In seinem späteren Werk Hegel, Marx and the English State (Toronto/Buffalo/London 1992) weitet MacGregor seine Kritik an Marx aus und wirft ihm vor, er habe "einen wesentlichen Bestandteil des Hegelschen Erbes falsch behandelt. Er ersetzte Hegels Begriff des Privateigentums, das das Recht des Arbeiters auf das Produkt seiner Arbeitskraft einschließt, durch den Begriff des Mehrwerts und die Negation des Privateigentums unter dem Kommunismus. Das bedeutete, dass Marx' idealer Gesellschaft nicht nur der Staat fehlte, sondern auch nahezu sämtliche Einrichtungen der Bürgergesellschaft, mit denen die Freiheit des Einzelnen gewährleistet und die Willkürherrschaft einer dominanten Elite verhindert wird" (S. 7).

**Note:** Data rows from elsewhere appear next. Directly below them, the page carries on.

(** * FlashSync: the live-preview engine of [src/extension.ts]

    A shallow embedding of the extension's server side: the string helper
    [injectScript], the port probe [getFreePort], and the module-level state
    machine driven by editor events, commands and debounce timers. *)

From Stdlib Require Import NArith Ascii String Decimal.
From stdpp Require Import gmap list strings.

Local Open Scope N_scope.
Local Open Scope nat_scope.

(** ** JavaScript strings

    A JavaScript string is a sequence of UTF-16 code units.  Every literal of
    the source is ASCII and is written with [lit]. *)

Abbreviation jsstring := (list N).

Fixpoint lit (s : string) : jsstring :=
  match s with
  | EmptyString => []
  | String a s' => N_of_ascii a :: lit s'
  end.

Definition LF : N := 10%N.
Definition QUOTE : N := 34%N.
Definition DOLLAR : N := 36%N.
Definition AMPERSAND : N := 38%N.
Definition APOSTROPHE : N := 39%N.
Definition BACKTICK : N := 96%N.

(** [s.startsWith(pat)] *)
Fixpoint startsWith (pat s : jsstring) : bool :=
  match pat, s with
  | [], _ => true
  | _ :: _, [] => false
  | p :: pat', c :: s' => (p =? c)%N && startsWith pat' s'
  end.

(** [s.indexOf(pat)], with [None] for [-1] *)
Fixpoint indexOf (pat s : jsstring) : option nat :=
  if startsWith pat s then Some 0
  else match s with
       | [] => None
       | _ :: s' => S <$> indexOf pat s'
       end.
(** X28.  From a freshly constructed manager, after every sequence of
    events (arrivals through [handleNewLog], idle fires, [forceUpload]
    calls, completions of awaited requests with either outcome, in any
    order): at most one upload attempt is suspended, hence at most one call
    of the sink is active; the guard is set exactly while an attempt exists
    (it was set before the attempt first suspended); while it is set, an idle
    fire and a forced upload change nothing and an arriving record is saved
    but starts no upload; a completion of the attempt's request with either
    outcome leaves it an attempt with the guard set or ends it with the
    guard cleared, and never throws; and with a positive batch size every
    attempt, whatever the outcomes of its requests, ends with the guard
    cleared. *)
Theorem at_most_one_upload_in_flight :
  ∀ (uploader : LogUploader.t) (strategy : UploadStrategy) (batchSize : Z)
    (w : World) (evs : list UploadManager.Event),
    let s := steps evs (start uploader strategy batchSize w) in
    (length (attempts s) ≤ 1)%nat ∧
    (length (filter sending (tasks s)) ≤ 1)%nat ∧
    (isUploading (manager s) = true ↔ length (attempts s) = 1%nat) ∧
    (isUploading (manager s) = true →
       step IdleFired s = s ∧ step ForceUpload s = s ∧
       ∀ n log r, tasks s !! n = Some (AwaitSaveLog log) →
         manager (step (Completes n r) s) = manager s ∧
         tasks (step (Completes n r) s) = delete n (tasks s) ∧
         network (world (step (Completes n r) s)) = network (world s)) ∧
    (∀ n f r, tasks s !! n = Some f → attempt f = true →
       match resume f r (manager s) (world s) with
       | (Suspended f', m', _) => attempt f' = true ∧ isUploading m' = true
       | (Returned, m', _) => isUploading m' = false
       | (Thrown _, _, _) => False
       end) ∧
    (0 < batchSize →
     ∀ env f w', attempt f = true →
       ∃ fuel m' w'',
         run fuel env (Suspended f) (manager s) w' = Some (Resolved (), m', w'') ∧
         isUploading m' = false).
Proof.
  intros uploader strategy batchSize w evs s.
  assert (Hs : guarded s) by apply steps_guarded, start_guarded.
  unfold guarded in Hs.
  split; [destruct (isUploading (manager s)); lia|].
  split.
  { transitivity (length (attempts s)); [|destruct (isUploading (manager s)); lia].
    apply filter_weaker_length. by intros []. }
  split; [destruct (isUploading (manager s)); split; (done || lia)|].
  split.
  { intros Hflag. split; [|split].
    - simpl. destruct (IdleDetector.onIdleCallback _) as [[]|]; [|done].
      unfold uploadPendingLogs. rewrite Hflag. by destruct s.
    - simpl. unfold forceUpload, uploadPendingLogs. rewrite Hflag. by destruct s.
    - intros n log r Hn. simpl. rewrite Hn. simpl.
      destruct (Storage.saveLog _ _ _ _) as [[] os]; [|done].
      destruct (UploadManager.strategy (manager s)); [done|].
      unfold uploadImmediately. by rewrite Hflag. }
  split.
  { intros n f r Hn Hf.
    pose proof (attempt_in_tasks s n f Hn Hf) as Hone.
    pose proof (resume_attempt f r (manager s) (world s) Hf) as Hres.
    destruct (resume f r (manager s) (world s)) as [[[f'| |msg] m'] w'];
      [|by subst m'|done].
    destruct Hres as (-> & Hf' & _). split; [done|].
    destruct (isUploading (manager s)); [done|lia]. }
  intros Hb env f w' Hf. apply run_any_attempt_ends; [|done].
  subst s. rewrite steps_batchSize. unfold start, new. simpl.
  by destruct strategy.
Qed.

Lemma at_most_one_upload_in_flight_witness :
  UploadManager.step UploadManager.IdleFired
    (UploadManager.steps [UploadManager.ForceUpload]
       (UploadManager.start serverA Idle 1 openWorld))
  = UploadManager.steps [UploadManager.ForceUpload]
      (UploadManager.start serverA Idle 1 openWorld) ∧
  ∃ fuel m' w',
    UploadManager.run fuel (platform (λ _, IoError))
      (UploadManager.Suspended UploadManager.AwaitGetUnuploaded)
      (UploadManager.manager
         (UploadManager.steps [UploadManager.ForceUpload]
            (UploadManager.start serverA Idle 1 openWorld)))
      openWorld
    = Some (Resolved (), m', w') ∧
    UploadManager.isUploading m' = false.
Proof.
  destruct (at_most_one_upload_in_flight serverA Idle 1 openWorld
              [UploadManager.ForceUpload])
    as (_ & _ & _ & Hdrop & _ & Hend).
  split.
  - by apply Hdrop.
  - by apply Hend.
Defined.

End GuardFacts.

(** ** Sweeps *)

Lemma slice_batch {A} (l : list A) (k : nat) (b : Z) :
  0 < b → (k < length l)%nat →
  slice l (Z.of_nat k) (Z.of_nat k + b) = take (Z.to_nat b) (drop k l).
Proof.
  intros Hb Hk. unfold slice, rel_index.
  destruct (Z.of_nat k <? 0) eqn:E1; [apply Z.ltb_lt in E1; lia|].
  destruct (Z.of_nat k + b <? 0) eqn:E2; [apply Z.ltb_lt in E2; lia|].
  rewrite (Z.min_l (Z.of_nat k)) by lia. rewrite Nat2Z.id.
  destruct (Z.le_gt_cases (Z.of_nat k + b) (Z.of_nat (length l))) as [Hle|Hgt].
  - rewrite Z.min_l by lia. f_equal. lia.
  - rewrite Z.min_r by lia.
    rewrite !take_ge; [done| |]; rewrite length_drop; lia.
Qed.

Section SweepFacts.

Import UploadManager.

Variable sink : list LogEntry → IoResult.

Lemma uploadLogs_accepts u batch w :
  (LogUploader.uploadLogs u batch (sink batch) w).1 = accepts u sink batch.
Proof.
  unfold LogUploader.uploadLogs, accepts.
  destruct (bool_decide (LogUploader.serverUrl u = "")); [done|].
  destruct (bool_decide (length batch = 0%nat)); [done|].
  by destruct (sink batch).
Qed.

Lemma uploadLogs_world u batch r w :
  let w' := (LogUploader.uploadLogs u batch r w).2 in
  network w' = network w ++ posts u (now w) batch ∧
  store w' = store w ∧ storage w' = storage w ∧ now w' = now w.
Proof.
  unfold LogUploader.uploadLogs, posts.
  destruct (bool_decide (LogUploader.serverUrl u = "")); simpl;
    [by rewrite app_nil_r|].
  destruct (bool_decide (length batch = 0%nat)); simpl; [by rewrite app_nil_r|].
  by destruct r.
Qed.

Lemma markAsUploaded_open logIds st os :
  db st = true →
  Storage.markAsUploaded logIds IoSuccess st os
  = (Resolved (), (Storage.markAsUploaded logIds IoSuccess (mkStorage true) os).2).
Proof.
  destruct st as [[]]; [|done]. intros _. unfold Storage.markAsUploaded. simpl.
  by destruct (bool_decide (length logIds = 0%nat)).
Qed.
(* ===== verification/BlockBuilder.v ===== *)
(** Block builders (builder/data_block.rs, builder/index_block.rs): sorted
    entries are accumulated and serialized into one [block_size] block. Both
    formats share the layout [block_image], against which the reader
    (BlockIter.v) is verified. *)

From stdpp Require Import base list numbers strings.
From S2P Require Import Prelude.
From S2P Require Import Errors.
From S2P Require Import Block.

(** [SstOption]. *)
Record SstOption := mkSstOption { block_size : nat }.

(** [SstOption::default]. *)
Definition sst_option_default : SstOption := mkSstOption (64 * 1024).

(** ** The shared layout

    [count | key offsets + sentinel | value offsets + sentinel | keys | values] *)

(** The offset-table loops of [finish]:
    [for e in entries { offsets.push(data_offset); data_offset += size(e) }]. *)
Fixpoint push_offsets {A : Type} (size : A -> nat) (entries : list A) (data_offset : nat)
  : list nat * nat :=
  match entries with
  | [] => ([], data_offset)
  | e :: es =>
      let '(offs, last) := push_offsets size es (data_offset + size e) in
      (data_offset :: offs, last)
  end.

(** An offset table on disk: each [usize] is cast [as u32] and written big-endian. *)
Definition offset_table (offs : list nat) : bytes :=
  concat ((fun o => be_bytes 4 (Z.of_nat o)) <$> offs).

(** ** Data blocks *)

Definition BLOCK_FIXED_HEADER_SIZE : nat := 12.
Definition DATA_ENTRY_VERSION : u8 := Byte.x01.
Definition DATA_ENTRY_HEADER_LEN : nat := 2.
Definition PER_ENTRY_OFFSET_TABLE_BYTES : nat := 8.
Definition KIND_PUT : u8 := Byte.x00.
Definition KIND_DELETE : u8 := Byte.x01.

(** [BlockEntry]. *)
Inductive BlockEntry : Type :=
| BPut (k v : bytes)
| BDelete (k : bytes).

#[export] Instance BlockEntry_eq_dec : EqDecision BlockEntry.
Proof. solve_decision. Defined.

(** [BlockEntry::key]. *)
Definition be_key (e : BlockEntry) : bytes :=
  match e with BPut k _ => k | BDelete k => k end.

(** [BlockEntry::value_len]. *)
Definition be_value_len (e : BlockEntry) : nat :=
  match e with BPut _ v => length v | BDelete _ => 0 end.

(** [BlockEntry::kind_byte]. *)
Definition be_kind_byte (e : BlockEntry) : u8 :=
  match e with BPut _ _ => KIND_PUT | BDelete _ => KIND_DELETE end.

(** [BlockEntry::value]. *)
Definition be_value (e : BlockEntry) : bytes :=
  match e with BPut _ v => v | BDelete _ => [] end.

Record DataBlockBuilder := mkDataBlockBuilder {
  db_option : SstOption;
  db_entries : list BlockEntry;
  db_estimated_size : nat;
}.

(** [DataBlockBuilder::new]. *)
Definition data_block_builder_new (option : SstOption) : DataBlockBuilder :=
  mkDataBlockBuilder option [] 0.

(** [DataBlockBuilder::add]. *)
Definition data_block_add (b : DataBlockBuilder) (key value : bytes)
  : StorageResult DataBlockBuilder :=
  let entry_size :=
    length key + length value + PER_ENTRY_OFFSET_TABLE_BYTES + DATA_ENTRY_HEADER_LEN in
  rassert (bool_decide (BLOCK_FIXED_HEADER_SIZE + entry_size < block_size (db_option b))) ;;;
  Ok (mkDataBlockBuilder (db_option b) (db_entries b ++ [BPut key value])
        (db_estimated_size b + entry_size)).

(** [DataBlockBuilder::add_delete]. *)
Definition data_block_add_delete (b : DataBlockBuilder) (key : bytes)
  : StorageResult DataBlockBuilder :=
  let entry_size := length key + PER_ENTRY_OFFSET_TABLE_BYTES + DATA_ENTRY_HEADER_LEN in
  rassert (bool_decide (BLOCK_FIXED_HEADER_SIZE + entry_size < block_size (db_option b))) ;;;
  Ok (mkDataBlockBuilder (db_option b) (db_entries b ++ [BDelete key])
        (db_estimated_size b + entry_size)).

(** [DataBlockBuilder::would_exceed]. *)
Definition data_block_would_exceed (b : DataBlockBuilder) (key value : bytes) : bool :=
  let next_entry_size :=
    length key + length value + PER_ENTRY_OFFSET_TABLE_BYTES + DATA_ENTRY_HEADER_LEN in
  bool_decide (block_size (db_option b)
               < BLOCK_FIXED_HEADER_SIZE + db_estimated_size b + next_entry_size).

(** [DataBlockBuilder::is_empty]. *)
Definition data_block_is_empty (b : DataBlockBuilder) : bool :=
  match db_entries b with [] => true | _ => false end.

(** [DataBlockBuilder::last_key]. *)
Definition data_block_last_key (b : DataBlockBuilder) : option bytes :=
  be_key <$> last (db_entries b).

(** [DataBlockBuilder::reset]. *)
Definition data_block_reset (b : DataBlockBuilder) : DataBlockBuilder :=
  mkDataBlockBuilder (db_option b) [] 0.

(** [DataBlockBuilder::finish]. *)
Definition data_block_finish (b : DataBlockBuilder) : bytes * DataBlockBuilder :=
  let entries := db_entries b in
  let buf := be_bytes 4 (Z.of_nat (length entries)) in
  let header_size := 4 + (length entries + 1) * 8 in
  let '(key_offsets, data_offset) :=
    push_offsets (fun e => length (be_key e)) entries header_size in
  let key_offsets := key_offsets ++ [data_offset] in
  let '(val_offsets, data_offset) :=
    push_offsets (fun e => DATA_ENTRY_HEADER_LEN + be_value_len e) entries data_offset in
  let val_offsets := val_offsets ++ [data_offset] in
  let buf := buf ++ offset_table key_offsets in
  let buf := buf ++ offset_table val_offsets in
  let buf := buf ++ concat (be_key <$> entries) in
  let buf := buf ++ concat
    ((fun e => [DATA_ENTRY_VERSION; be_kind_byte e] ++ be_value e) <$> entries) in
  (resize (block_size (db_option b)) Byte.x00 buf, data_block_reset b).

(** ** Index blocks *)

Definition INDEX_VALUE_VERSION : u8 := Byte.x01.
Definition INDEX_VALUE_LEN : nat := 1 + 8.

(** [IndexEntry]. *)
Record IndexEntry := mkIndexEntry {
  end_key : bytes;
  child : Position;
}.

Record IndexBlockBuilder := mkIndexBlockBuilder {
  ib_option : SstOption;
  ib_entries : list IndexEntry;
  ib_estimated_size : nat;
}.

(** [IndexBlockBuilder::new]. *)
Definition index_block_builder_new (option : SstOption) : IndexBlockBuilder :=
  mkIndexBlockBuilder option [] 0.

(** [IndexBlockBuilder::add]. *)
Definition index_block_add (b : IndexBlockBuilder) (ek : bytes) (c : Position)
  : StorageResult IndexBlockBuilder :=
  rassert (bool_decide (BLOCK_FIXED_HEADER_SIZE + length ek + 17 < block_size (ib_option b))) ;;;
  Ok (mkIndexBlockBuilder (ib_option b) (ib_entries b ++ [mkIndexEntry ek c])
        (ib_estimated_size b + (length ek + 17))).

(** [IndexBlockBuilder::would_exceed]. *)
Definition index_block_would_exceed (b : IndexBlockBuilder) (ek : bytes) (_c : Position) : bool :=
  bool_decide (block_size (ib_option b)
               < BLOCK_FIXED_HEADER_SIZE + ib_estimated_size b + length ek + 17).

(** [IndexBlockBuilder::is_empty]. *)
Definition index_block_is_empty (b : IndexBlockBuilder) : bool :=
  match ib_entries b with [] => true | _ => false end.

(** [IndexBlockBuilder::entry_count]. *)
Definition index_block_entry_count (b : IndexBlockBuilder) : nat := length (ib_entries b).

(** [IndexBlockBuilder::last_entry]. *)
Definition index_block_last_entry (b : IndexBlockBuilder) : option IndexEntry :=
  last (ib_entries b).

(** [IndexBlockBuilder::reset]. *)
Definition index_block_reset (b : IndexBlockBuilder) : IndexBlockBuilder :=
  mkIndexBlockBuilder (ib_option b) [] 0.

(** [IndexBlockBuilder::finish]. *)
Definition index_block_finish (b : IndexBlockBuilder) : bytes * IndexBlockBuilder :=
  let entries := ib_entries b in
  let buf := be_bytes 4 (Z.of_nat (length entries)) in
  let header_size := 4 + (length entries + 1) * 8 in
  let '(key_offsets, data_offset) :=
    push_offsets (fun e => length (end_key e)) entries header_size in
  let key_offsets := key_offsets ++ [data_offset] in
  let '(val_offsets, data_offset) :=
    push_offsets (fun _ => INDEX_VALUE_LEN) entries data_offset in
  let val_offsets := val_offsets ++ [data_offset] in
  let buf := buf ++ offset_table key_offsets in
  let buf := buf ++ offset_table val_offsets in
  let buf := buf ++ concat (end_key <$> entries) in
  let buf := buf ++ concat
    ((fun e => [INDEX_VALUE_VERSION] ++ be_bytes 8 (offset (child e))) <$> entries) in
  (resize (block_size (ib_option b)) Byte.x00 buf, index_block_reset b).

(** ** Specification of the layout

    [block_image kvs] is the serialized form of a list of (key, raw value)
    pairs; a finished block is its image followed by zero padding. *)

Definition image_offsets (start : nat) (pieces : list bytes) : list nat :=
  let '(offs, last) := push_offsets length pieces start in offs ++ [last].

Definition image_header_len (n : nat) : nat := 4 + (n + 1) * 8.

Definition block_image (kvs : list (bytes * bytes)) : bytes :=
  let n := length kvs in
  let ks := fst <$> kvs in
  let vs := snd <$> kvs in
  be_bytes 4 (Z.of_nat n)
  ++ offset_table (image_offsets (image_header_len n) ks)
  ++ offset_table (image_offsets (image_header_len n + total_len ks) vs)
  ++ concat ks ++ concat vs.

(** Raw (key, value) pairs of the two entry kinds. *)
Definition raw_of_entry (e : BlockEntry) : bytes * bytes :=
  (be_key e, [DATA_ENTRY_VERSION; be_kind_byte e] ++ be_value e).

Definition raw_of_index (e : IndexEntry) : bytes * bytes :=
  (end_key e, [INDEX_VALUE_VERSION] ++ be_bytes 8 (offset (child e))).

(** Size of an image: what the builders' [estimated_size] counts, plus the
    fixed 12-byte prefix. *)
Definition kv_size (kv : bytes * bytes) : nat := length (fst kv) + length (snd kv) + 8.

Lemma push_offsets_ext {A} (f g : A -> nat) es s :
  (forall e, f e = g e) -> push_offsets f es s = push_offsets g es s.
Proof. intros H. revert s. induction es as [|e es IH]; intros s; simpl; [done|]. by rewrite H, IH. Qed.

Lemma push_offsets_fmap {A B} (f : B -> nat) (h : A -> B) es s :
  push_offsets f (h <$> es) s = push_offsets (fun e => f (h e)) es s.
Proof. revert s. induction es as [|e es IH]; intros s; simpl; [done|]. by rewrite IH. Qed.

Lemma push_offsets_last pieces s :
  snd (push_offsets (@length u8) pieces s) = s + total_len pieces.
Proof.
  revert s. induction pieces as [|x xs IH]; intros s; simpl; [unfold total_len; simpl; lia|].
  specialize (IH (s + length x)). destruct (push_offsets _ _ _). simpl in *.
  rewrite IH, total_len_cons. lia.
Qed.

Lemma image_offsets_cons s x xs :
  image_offsets s (x :: xs) = s :: image_offsets (s + length x) xs.
Proof. unfold image_offsets. simpl. by destruct (push_offsets _ _ _). Qed.

Lemma length_image_offsets s xs : length (image_offsets s xs) = S (length xs).
Proof.
  revert s. induction xs as [|x xs IH]; intros s; [done|].
  rewrite image_offsets_cons. simpl. by rewrite IH.
Qed.
#[export] Hint Rewrite length_image_offsets : len.

Lemma lookup_image_offsets s xs i :
  i <= length xs -> image_offsets s xs !! i = Some (s + total_len (take i xs)).
Proof.
  revert s i. induction xs as [|x xs IH]; intros s i Hi.
  { assert (i = 0) as -> by (simpl in Hi; lia).
    unfold image_offsets, total_len. simpl. f_equal. lia. }
  rewrite image_offsets_cons. destruct i as [|i]; simpl.
  { unfold total_len. simpl. f_equal. lia. }
  rewrite IH by (simpl in Hi; lia). rewrite total_len_cons. f_equal. lia.
Qed.

Lemma length_offset_table offs : length (offset_table offs) = 4 * length offs.
Proof.
  unfold offset_table. induction offs as [|o offs IH]; [done|].
  rewrite fmap_cons, concat_cons, length_app, IH, length_be_bytes. simpl. lia.
Qed.
#[export] Hint Rewrite length_offset_table : len.

Lemma length_block_image kvs :
  length (block_image kvs) = BLOCK_FIXED_HEADER_SIZE + sum_list (kv_size <$> kvs).
Proof.
  unfold block_image. len.
  assert (total_len (fst <$> kvs) + total_len (snd <$> kvs) + 8 * length kvs
          = sum_list (kv_size <$> kvs)) as <-; [|unfold BLOCK_FIXED_HEADER_SIZE; lia].
  induction kvs as [|[k v] kvs IH]; [done|].
  rewrite !fmap_cons, !total_len_cons. simpl. rewrite <- IH. unfold kv_size. simpl. lia.
Qed.

(** ** The builders produce the image *)

Definition data_block_wf (b : DataBlockBuilder) : Prop :=
  db_estimated_size b = sum_list ((kv_size ∘ raw_of_entry) <$> db_entries b)
  /\ BLOCK_FIXED_HEADER_SIZE + db_estimated_size b <= block_size (db_option b).

Definition index_block_wf (b : IndexBlockBuilder) : Prop :=
  ib_estimated_size b = sum_list ((fun e => length (end_key e) + 17) <$> ib_entries b)
  /\ BLOCK_FIXED_HEADER_SIZE + ib_estimated_size b <= block_size (ib_option b).

(** The serialized block of a list of pairs in a [bs]-byte slot. *)
Definition padded_image (bs : nat) (kvs : list (bytes * bytes)) : bytes :=
  resize bs Byte.x00 (block_image kvs).

(** Both [finish] bodies are this layout, given how the two piece sizes are
    computed. *)
Lemma finish_image {A} (f g : A -> bytes) (szk szv : A -> nat) (es : list A) :
  (forall e, szk e = length (f e)) -> (forall e, szv e = length (g e)) ->
  (let header_size := 4 + (length es + 1) * 8 in
   let '(ko, o) := push_offsets szk es header_size in
   let '(vo, o') := push_offsets szv es o in
   (((be_bytes 4 (Z.of_nat (length es)) ++ offset_table (ko ++ [o]))
     ++ offset_table (vo ++ [o'])) ++ concat (f <$> es)) ++ concat (g <$> es))
  = block_image ((fun e => (f e, g e)) <$> es).
Proof.
  intros Hk Hv. unfold block_image, image_header_len, image_offsets.
  rewrite length_fmap, <- !list_fmap_compose, !push_offsets_fmap. cbn zeta.
  change (fst ∘ (fun e : A => (f e, g e))) with f.
  change (snd ∘ (fun e : A => (f e, g e))) with g.
  rewrite (push_offsets_ext (fun e => length (f e)) szk),
    (push_offsets_ext (fun e => length (g e)) szv) by done.
  pose proof (push_offsets_last (f <$> es) (4 + (length es + 1) * 8)) as Hlast.
  rewrite push_offsets_fmap, (push_offsets_ext _ szk) in Hlast by done.
  destruct (push_offsets szk es (4 + (length es + 1) * 8)) as [ko o].
  cbn [snd] in Hlast. rewrite <- Hlast.
  destruct (push_offsets szv es o) as [vo o'].
  by rewrite <- !app_assoc.
Qed.

Lemma data_block_finish_image b :
  data_block_finish b
  = (padded_image (block_size (db_option b)) (raw_of_entry <$> db_entries b), data_block_reset b).
Proof.
  unfold data_block_finish, padded_image, raw_of_entry.
  rewrite <- (finish_image be_key _ (fun e => length (be_key e))
               (fun e => DATA_ENTRY_HEADER_LEN + be_value_len e)) by (by intros []).
  cbn zeta. destruct (push_offsets _ _ _) as [ko o]. by destruct (push_offsets _ _ o).
Qed.

Lemma index_block_finish_image b :
  index_block_finish b
  = (padded_image (block_size (ib_option b)) (raw_of_index <$> ib_entries b), index_block_reset b).
Proof.
  unfold index_block_finish, padded_image, raw_of_index.
  rewrite <- (finish_image end_key _ (fun e => length (end_key e)) (fun _ => INDEX_VALUE_LEN))
    by (intros; len; done).
  cbn zeta. destruct (push_offsets _ _ _) as [ko o]. by destruct (push_offsets _ _ o).
Qed.

(** A well-formed builder's image fits its slot: [resize] only pads. *)
Lemma data_block_wf_fits b :
  data_block_wf b -> length (block_image (raw_of_entry <$> db_entries b)) <= block_size (db_option b).
Proof.
  intros [Hsz Hfit]. rewrite length_block_image, <- list_fmap_compose. by rewrite <- Hsz.
Qed.

Lemma raw_of_index_size e : kv_size (raw_of_index e) = length (end_key e) + 17.
Proof. unfold kv_size, raw_of_index. simpl. len. Qed.

Lemma index_block_wf_fits b :
  index_block_wf b -> length (block_image (raw_of_index <$> ib_entries b)) <= block_size (ib_option b).
Proof.
  intros [Hsz Hfit]. rewrite length_block_image, <- list_fmap_compose.
  erewrite (list_fmap_ext (kv_size ∘ raw_of_index) (fun e => length (end_key e) + 17)).
  { by rewrite <- Hsz. }
  intros i x _. apply raw_of_index_size.
Qed.
Lemma stack_next_ok d h : forall self pre e its x rest last,
  it_reader self = r -> stack_at d h e its (x :: rest) -> last = length pre + h - 1 ->
  (rest <> [] ->
     exists its', next_from d self last (pre ++ its) last = Ok (set_stack self (pre ++ its') last)
               /\ stack_at d h e its' rest)
  /\ (rest = [] -> pre <> [] \/ 1 <= h ->
        next_phase1 d (pre ++ its) last
        = match pre with [] => Ok (false, [], 0) | _ => next_phase1 d pre (length pre - 1) end).
Proof.
  induction h as [|h IH]; intros self pre e its x rest last Hr Hst ->.
  { destruct Hst as [-> [= -> ->]]. split; [done|]. intros _ [Hp|?]; [|lia].
    rewrite app_nil_r, Nat.add_0_r. by destruct pre. }
  destruct Hst as (it & its' & idx & e' & xs & rx & bss & -> & Hat & Hst & HF & Heq).
  destruct rx as [|x' rx]; [by apply stack_at_nonempty in Hst|]. injection Heq as <- Heq.
  assert (length (pre ++ [it]) = length pre + 1) as Hlp by (rewrite length_app; simpl; lia).
  destruct (IH self (pre ++ [it]) e' its' x rx (length pre + S h - 1) Hr Hst ltac:(lia)) as [IH1 IH2].
  replace ((pre ++ [it]) ++ its') with (pre ++ it :: its') in * by (by rewrite <- app_assoc).
  destruct (decide (rx = [])) as [->|Hrx].
  2:{ split; [|intros ->; by destruct rx]. intros _.
      destruct (IH1 Hrx) as (its'' & Hnf & Hst'). exists (it :: its'').
      rewrite Hnf, <- app_assoc. split; [done|]. by exists it, its'', idx, e', xs, rx, bss. }
  simpl in Heq. specialize (IH2 eq_refl).
  assert (next_phase1 d (pre ++ it :: its') (length pre + S h - 1)
          = next_phase1 d (pre ++ [it]) (length pre)) as Hph.
  { rewrite IH2 by (left; by destruct pre). rewrite Hlp, Nat.add_sub.
    by destruct pre. }
  clear IH1 IH2. destruct (next_phase1_last d pre it idx (e' :: xs) Hat) as (it' & Hat' & Hlast).
  simpl in Hat', Hlast. destruct HF as [|y b ys bss Hy HF]; simpl in Heq; subst rest.
  { split; [done|]. intros _ _. by rewrite Hph, Hlast. }
  assert (ord d b ++ concat (ord d <$> bss) <> []) as Hne.
  { pose proof (ord_nonempty d _ (stree_nonempty _ _ _ Hy)). by destruct (ord d b). }
  split; [intros _|done].
  unfold next_from. rewrite Hph, Hlast. cbn [rbind].
  destruct (next_phase2_ok d h (set_stack self (pre ++ [it']) (length pre)) y b) as (its'' & Hp2 & Hst'' & Hl'').
  { split; [done|]. exists pre, it', idx, ys. done. }
  { done. }
  replace (length pre + S h - 1 - length pre) with h by lia. rewrite Hp2. simpl.
  exists (it' :: its''). rewrite <- app_assoc. split.
  - unfold set_stack. simpl. do 2 f_equal. lia.
  - by exists it', its'', idx, y, ys, (ord d b), bss.
Qed.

In einem weiteren Werk, Hegel and Marx after the Fall of Communism (Cardiff 1998), tritt das gesellschaftlich-politische Wesen von MacGregors Kritik an der allseits bekannten Marxschen Konzeption der Beziehung Hegel-Marx sogar noch klarer hervor: "Der Begriff des Privateigentums bildet den Streitpunkt in der Beziehung zwischen Hegel und Marx. [...] Hegel wollte die Institution des Privateigentums bewahren, während Marx auf seine Abschaffung drängte. [...] Ich bleibe dabei, dass Hegel mit Marx' Kritik am kapitalistischen Eigentum übereingestimmt hätte. Doch anders als Hegel untersuchte Marx nicht die positive Seite der Eigentumsrechte, stattdessen befürwortete er die Abschaffung des Eigentums zugunsten des gesellschaftlichen Eigentums an den Produktionsmitteln" (S. 116ff). Für MacGregor ist Hegels politische Theorie der Anstoß für eine gangbare Alternative zu den revolutionären sozialistischen Bestrebungen von Marx - für eine Wiederbelebung des Sozialstaats, in dem eine eklektisch zusammengewürfelte soziale Marktwirtschaft von einer edelmütigen und die öffentlichen Interessen vertretenden Bürokratie verwaltet wird.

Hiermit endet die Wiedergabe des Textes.